L'Association médicale pour la prise en charge des maladies éliminables (APCME), dont vous avez coordonné l'action jusqu'en 2016, a réalisé un "cadastre des risques éliminables". Dans quel but ?
Marc Andéol : C'est pour l'égalité des droits entre les citoyens que la Révolution française a dressé le cadastre de la propriété foncière. C'est pour l'égalité face aux risques environnementaux que nous avons réalisé le cadastre des lieux qui produisent des cancéreux, des bronchiteux, des sourds, des asbestosés, etc. Pour la moindre intervention chirurgicale, on vous demande aujourd'hui votre consentement éclairé. Mais si vous travaillez sur le plancher d'une cokerie, personne ne vous dit que chaque année, en moyenne, deux nouveaux cas de cancer professionnel sont reconnus en lien avec cette activité. Tout le monde devrait avoir le droit d'accéder à ces données.

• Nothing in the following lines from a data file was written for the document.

Lemma m_inv_bol ic whole s g s' g' :
  Re.matches ic whole Re.Bol s g s' g' → s' = s ∧ g' = g.
Proof. by inversion 1. Qed.

Lemma m_inv_lit whole l s g s' g' :
  Re.matches true whole (Re.Lit l) s g s' g' →
  g' = g ∧ ∃ t, s = t +:+ s' ∧ Str.lower t = Str.lower l.
Proof.
  inversion 1 as [|? ? ? ? E| | | | | |]; subst. split; [done|].
  apply eat_sound in E as (t & -> & _ & Hl). exists t. auto.
Qed.

Lemma m_inv_star ic whole c s g s' g' :
  Re.matches ic whole (Re.Star c) s g s' g' →
  g' = g ∧ ∃ t, s = t +:+ s' ∧ Str.all (Re.in_class c) t = true.
Proof. inversion 1; subst. split; [done|]. by eexists. Qed.

Lemma m_inv_plus ic whole c s g s' g' :
  Re.matches ic whole (Re.Plus c) s g s' g' →
  g' = g ∧ ∃ t, s = t +:+ s' ∧ t ≠ ""
                ∧ Str.all (Re.in_class c) t = true.
Proof. inversion 1; subst. split; [done|]. by eexists. Qed.

Lemma m_inv_cat ic whole r1 r2 s g s' g' :
  Re.matches ic whole (Re.Cat r1 r2) s g s' g' →
  ∃ s1 g1, Re.matches ic whole r1 s g s1 g1
           ∧ Re.matches ic whole r2 s1 g1 s' g'.
Proof. inversion 1; subst. by eexists _, _. Qed.

Lemma m_inv_opt ic whole r s g s' g' :
  Re.matches ic whole (Re.Opt r) s g s' g' →
  (s' = s ∧ g' = g) ∨ Re.matches ic whole r s g s' g'.
Proof. inversion 1; subst; auto. Qed.

Lemma m_inv_group ic whole r s g s' g' :
  Re.matches ic whole (Re.Group r) s g s' g' →
  ∃ g0, Re.matches ic whole r s g s' g0
        ∧ g' = Some (Str.take (String.length s - String.length s') s).
Proof. inversion 1; subst. by eexists. Qed.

Comment ce cadastre a-t-il été constitué ?
M. A. : En travaillant beaucoup ! Nous avons mis en place, à petite échelle, une organisation informatisée permettant d'intégrer toute la démarche, qui a pour origine le soupçon du généraliste et pour aboutissement la connaissance du risque réel aux postes de travail. Nous avons montré en actes qu'il était possible de relier le savoir, valable partout, des sciences du travail aux connaissances locales des situations de travail restituées par les patients. Nous en avons retiré des savoirs plus opérationnels, utiles à l'action. Pour cela, nous avons utilisé des outils et savoir-faire particuliers, ceux que nous a transmis Ivar Oddone
: cartes brutes de risque, grille des quatre groupes de facteurs, grille des cinq critères d'imputabilité de la maladie au facteur environnemental, etc.
Qu'est-ce que ce dispositif a permis ?
M. A. : Il a démontré qu'il peut y avoir une solution positive. En vingt ans, plus de 3 500 enquêtes nous ont appris à voir le bassin de vie avec les yeux de tous. Ce qui a révélé un millier de situations nocives, permis la reconnaissance de 1 600 maladies professionnelles, provoqué un rapport interactif avec des inspecteurs du travail, des délégués de CHSCT, des spécialistes de médecine du travail, des ingénieurs, et permis d'assainir plusieurs dizaines de situations.
Les acteurs institutionnels ont-ils réagi ?
M. A. : Cela dépend : oui pour l'Inspection du travail, non pour la Carsat [caisse d'assurance retraite et de la santé au travail]. Celle-ci affirme que "le taux annuel de cotisation AT-MP est fixé en fonction du risque que présente l'activité de chacune des entreprises cotisantes". Mais c'est faux : en 2015, le taux pour une installation qui a déjà causé plus de 40 cancers, et qui n'a pas réduit les expositions, n'était que de 2,37 %. Un écart de 0,87 % avec le taux estimé par notre association !
L'outil a-t-il permis de réduire les risques ?
M. A. : Cela dépend encore. Là où les données ont été utilisées, oui ; là où elles ne l'ont pas été, non. Le paradoxe, c'est peut-être que l'intervention la plus complète a été réalisée dans une usine où toutes les conditions défavorables étaient réunies : la maladie déclarée n'était pas inscrite aux tableaux ; rien n'attestait la présence des substances en cause ; la solution était coûteuse dans un contexte de menace de fermeture de l'établissement. Mais il y avait des syndicalistes qui avaient compris la nécessité de rendre "visible" le travail réel, de se rapprocher des médecins, de l'inspecteur du travail, des ingénieurs, etc. Et qui étaient capables de se battre pour ça.